Lemma auth_djb_chain {B} key st ad c mac (f : bytes → option B) :
  holds key [] st → bytes_ok ad → Z.of_nat (length ad) < 2 ^ 64 → bytes_ok c → Z.of_nat (length c) < 2 ^ 64 →
  length mac = 16%nat →
  (st ← poly1305_update st ad (Z.of_nat (length ad));
   slen ← store64_le (replicate 8 0) 0 (u64 (Z.of_nat (length ad)));
   st ← poly1305_update st slen 8;
   st ← poly1305_update st c (Z.of_nat (length c));
   slen ← store64_le slen 0 (u64 (Z.of_nat (length c)));
   st ← poly1305_update st slen 8;
   mac ← poly1305_finish st mac; f mac) = f (poly1305_mac key (auth_djb ad c)).
Proof.
  intros Hst Had Hadl Hc Hcl Hmac.
  rewrite (u64_small (Z.of_nat (length ad))), (u64_small (Z.of_nat (length c))) by (unfold is_uint; lia).
  absorb_step. rewrite store_len by done. bind_simpl. do 2 absorb_step. rewrite store_len by done. bind_simpl.
  absorb_step. erewrite finish_holds by (done || lia). bind_simpl. rewrite drop_ge, app_nil_r by lia.
  rewrite !Nat2Z.id, !take_ge by (done || cbn; lia). f_equal. unfold auth_djb.
  by rewrite <- !app_assoc.
Qed.

Section ietf.
Variables (k n ad : bytes).
Hypothesis (Hkl : length k = 32%nat).
Hypothesis (Hk : bytes_ok k).
Hypothesis (Hnl : length n = 12%nat).
Hypothesis (Hn : bytes_ok n).
Hypothesis (Had : bytes_ok ad).
Hypothesis (Hadl : Z.of_nat (length ad) < 2 ^ 64).

Lemma xor_ic1_eq c m : bytes_ok m → fits m → (length m <= length c)%nat →
  crypto_stream_chacha20_ietf_xor_ic c m (Z.of_nat (length m)) n 1 k =
    Some (0, xor_stream (ietf_ctx k n 1) m ++ drop (length m) c).
Proof. intros Hm Hf Hc. apply ietf_xor_ic_eq; try done. pose proof (fits_blocks m Hf). lia. Qed.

——————

TASK TO CARRY OUT: Starting at the line that contains "Hypothesis (Hn : bytes_ok n).", repeat each line exactly through the last one in the listing. Include both of those lines and nothing more.

SOLUTION TO THIS TASK:
Hypothesis (Hn : bytes_ok n).
Hypothesis (Had : bytes_ok ad).
Hypothesis (Hadl : Z.of_nat (length ad) < 2 ^ 64).

Lemma xor_ic1_eq c m : bytes_ok m → fits m → (length m <= length c)%nat →
  crypto_stream_chacha20_ietf_xor_ic c m (Z.of_nat (length m)) n 1 k =
    Some (0, xor_stream (ietf_ctx k n 1) m ++ drop (length m) c).
Proof. intros Hm Hf Hc. apply ietf_xor_ic_eq; try done. pose proof (fits_blocks m Hf). lia. Qed.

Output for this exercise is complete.